= Giacomo Filippo Durazzo =

Italian naturalist

Giacomo Filippo Durazzo III (1729–1812) was the head of the wealthiest 18th-century family in Genoa, Italy, and a notable naturalist and bibliophile. He was instrumental in organizing the natural history collections in the University of Genoa and the city's Civic Museum of Natural History.

Durazzo was born 3 March 1729 in Genoa, the son of Marcello Durazzo (1703–1787) and Clelia Durazzo (1709–1782). His descendants include Clelia Durazzo Grimaldi and Ignazio Alessandro Pallavicini, both naturalists in their own right. He was also a patron and supporter of Genoa's emergent scientific community, hosting encounters and seminars between the city's leading academics, including university reformer Giovanni Antonio Mongiardini, chemist Cesare Nicolò Canefri, and British physician William Batt.
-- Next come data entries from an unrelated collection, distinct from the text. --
(** A loop whose every iteration succeeds from a state that satisfies the
    invariant succeeds. *)
Lemma for_range_total {S} (P : Z -> S -> Prop) (body : Z -> S -> result S)
    (n : Z) (s : S) :
  0 <= n ->
  P 0 s ->
  (forall i t, 0 <= i < n -> P i t -> exists t', body i t = Ok t' /\ P (i + 1) t') ->
  exists s', for_range n body s = Ok s' /\ P n s'.
Proof.
  intros Hn. pattern n. apply natlike_ind; [ | | exact Hn]; clear n Hn.
  - intros HP _. exists s. rewrite for_range_nonpos by lia. auto.
  - intros n Hn IH HP Hstep.
    destruct IH as (t & Ht & HPt); [exact HP | intros i u Hi; apply Hstep; lia |].
    destruct (Hstep n t) as (t' & Ht' & HPt'); [lia | exact HPt |].
    exists t'. unfold Z.succ. rewrite for_range_succ by lia. rewrite Ht. auto.
Qed.

(** [for i in range(n): dst[i] = g(i, src[i])]. *)
Lemma for_range_copy {A B} (src : list A) (g : Z -> A -> B) (n : Z) (dst dst' : list B) :
  0 <= n ->
  for_range n (fun i a => v ← rd src i; wr a i (g i v)) dst = Ok dst' <->
  n <= Z.of_nat (length src) /\ n <= Z.of_nat (length dst) /\
  dst' = imap (fun i v => g (Z.of_nat i) v) (take (Z.to_nat n) src)
           ++ drop (Z.to_nat n) dst.
Proof.
  intros Hn. revert dst'. pattern n. apply natlike_ind; [ | | exact Hn]; clear n Hn.
  - intros dst'. rewrite for_range_nonpos by lia. cbn. rewrite drop_0.
    split; [intros [= <-] | intros (_ & _ & ->)]; repeat split; auto; lia.
  - intros n Hn IH dst'. unfold Z.succ. rewrite for_range_succ by lia.
    rewrite bind_Ok. split.
    + intros (a & Ha & Hbody). apply IH in Ha as (Hsrc & Hdst & ->).
      apply bind_Ok in Hbody as (v & Hv & Hw).
      pose proof (rd_range _ _ _ Hv) as Hlt.
      apply rd_Ok in Hv as [_ Hv].
      apply wr_Ok in Hw as [Hw ->].
      rewrite length_app, length_imap, length_take, length_drop in Hw.
      repeat split; [lia | lia |].
      replace (Z.to_nat (n + 1)) with (S (Z.to_nat n)) by lia.
      rewrite (take_S_r _ _ _ Hv), imap_app, <- app_assoc. cbn.
      rewrite insert_app_r_alt by (rewrite length_imap, length_take; lia).
      rewrite length_imap, length_take.
      replace (Z.to_nat n - Z.to_nat n `min` length src)%nat with 0%nat by lia.
      destruct (lookup_lt_is_Some_2 dst (Z.to_nat n)) as [y Hy]; [lia|].
      rewrite (drop_S _ _ _ Hy). cbn.
      replace (Z.to_nat n `min` length src + 0)%nat with (Z.to_nat n) by lia.
      rewrite Z2Nat.id by lia. reflexivity.
    + intros (Hsrc & Hdst & ->).
      destruct (lookup_lt_is_Some_2 src (Z.to_nat n)) as [v Hv]; [lia|].
      destruct (lookup_lt_is_Some_2 dst (Z.to_nat n)) as [y Hy]; [lia|].
      exists (imap (fun i v => g (Z.of_nat i) v) (take (Z.to_nat n) src)
                ++ drop (Z.to_nat n) dst).
      split; [apply IH; split; [lia | split; [lia | reflexivity]] |].
      assert (Hrd : rd src n = Ok v) by (apply rd_Ok; split; [lia | exact Hv]).
      rewrite (bind_Ok_l _ _ _ Hrd).
      apply wr_Ok. rewrite length_app, length_imap, length_take, length_drop.
      split; [lia|].
      replace (Z.to_nat (n + 1)) with (S (Z.to_nat n)) by lia.
      rewrite (take_S_r _ _ _ Hv), imap_app, <- app_assoc. cbn.
      rewrite insert_app_r_alt by (rewrite length_imap, length_take; lia).
      rewrite length_imap, length_take.
      replace (Z.to_nat n - Z.to_nat n `min` length src)%nat with 0%nat by lia.
      rewrite (drop_S _ _ _ Hy). cbn.
      replace (Z.to_nat n `min` length src + 0)%nat with (Z.to_nat n) by lia.
      rewrite Z2Nat.id by lia. reflexivity.
Qed.

(** ** argsort *)

Section ArgsortFacts.
Context `{Double D}.

Lemma insert_before_Permutation {A} (comp : A -> A -> bool) (x : A) (l : list A) :
  insert_before comp x l ≡ₚ x :: l.
Proof.
  induction l as [|y l IH]; cbn; [reflexivity|].
  destruct (comp y x); [|reflexivity].
  rewrite IH. apply Permutation_swap.
Qed.

Lemma stable_sort_Permutation {A} (comp : A -> A -> bool) (l : list A) :
  stable_sort comp l ≡ₚ l.
Proof.
  induction l as [|x l IH]; cbn; [reflexivity|].
  rewrite insert_before_Permutation, IH. reflexivity.
Qed.

Lemma stable_sort_length {A} (comp : A -> A -> bool) (l : list A) :
  length (stable_sort comp l) = length l.
Proof. apply Permutation_length, stable_sort_Permutation. Qed.

Lemma indexed_length (data : list D) : length (indexed data) = length data.
Proof. apply length_imap. Qed.

Lemma indexed_lookup (data : list D) (i : nat) :
  indexed data !! i = (fun v => {| index := Z.of_nat i; value := v |}) <$> data !! i.
Proof. unfold indexed. rewrite list_lookup_imap. reflexivity. Qed.

Lemma indexed_index (data : list D) :
  index <$> indexed data = seqZ 0 (Z.of_nat (length data)).
Proof.
  apply list_eq. intros i. rewrite list_lookup_fmap, indexed_lookup.
  destruct (data !! i) as [v|] eqn:Hv; cbn.
  - apply lookup_lt_Some in Hv. symmetry. apply lookup_seqZ. lia.
  - apply lookup_ge_None in Hv. symmetry. apply lookup_ge_None.
    rewrite length_seqZ. lia.
Qed.

Lemma imap_index (l : list (IndexedElement D)) :
  imap (fun (_ : nat) (e : IndexedElement D) => index e) l = index <$> l.
Proof. apply (imap_const index). Qed.

(** What [argsort] computes, and when. *)
Lemma argsort_Ok (data : list D) (indices : list Z) (n : Z) (idx : list Z) :
  argsort data indices n = Ok idx <->
  0 <= n <= Z.of_nat (length data) /\ n <= Z.of_nat (length indices) /\
  idx = (index <$> stable_sort cmp (indexed (take (Z.to_nat n) data)))
          ++ drop (Z.to_nat n) indices.
Proof.
  unfold argsort, new_array. destruct (decide (n < 0)) as [Hneg|Hn].
  { cbn. split; [discriminate | lia]. }
  assert (Hn0 : 0 <= n) by lia. cbn.
  set (fill := fun (i : Z) (a : list (IndexedElement D)) =>
                 v ← rd data i; wr a i {| index := i; value := v |}).
  assert (Hfill : forall a',
    for_range n fill (replicate (Z.to_nat n) {| index := 0; value := lit_0 |}) = Ok a' <->
    n <= Z.of_nat (length data) /\ a' = indexed (take (Z.to_nat n) data)).
  { intros a'. unfold fill.
    rewrite (for_range_copy data (fun i v => {| index := i; value := v |}) n _ a' Hn0).
    rewrite length_replicate, drop_ge by (rewrite length_replicate; lia).
    rewrite app_nil_r. unfold indexed. split.
    - intros (? & _ & ->). auto.
    - intros (? & ->). repeat split; [lia | lia]. }
  destruct (for_range n fill _) as [a|e]; cbn.
  - destruct (Hfill a) as [[Hdata ->] _]; [reflexivity|].
    rewrite (for_range_copy _ (fun _ e => index e) n indices idx Hn0).
    rewrite stable_sort_length, indexed_length, length_take.
    rewrite take_ge by (rewrite stable_sort_length, indexed_length, length_take; lia).
    cbv beta. rewrite imap_index. split.
    + intros (_ & ? & ->). repeat split; auto; lia.
    + intros (? & ? & ->). repeat split; auto; lia.
  - split; [discriminate|]. intros ([_ Hdata] & _ & _).
    destruct (Hfill (indexed (take (Z.to_nat n) data))) as [_ Hback].
    discriminate Hback. auto.
Qed.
Over the course of 30 years, Durazzo collected more than 4,000 books, as well as many specimens of minerals, fossils, shells, physical and electrical devices, etc. In the 1780s Durazzo established a natural history cabinet and a laboratory in his private villa of Cornigliano. Its collection was documented by English botanist James Edward Smith in 1787, but after Durazzo's death, it was not preserved.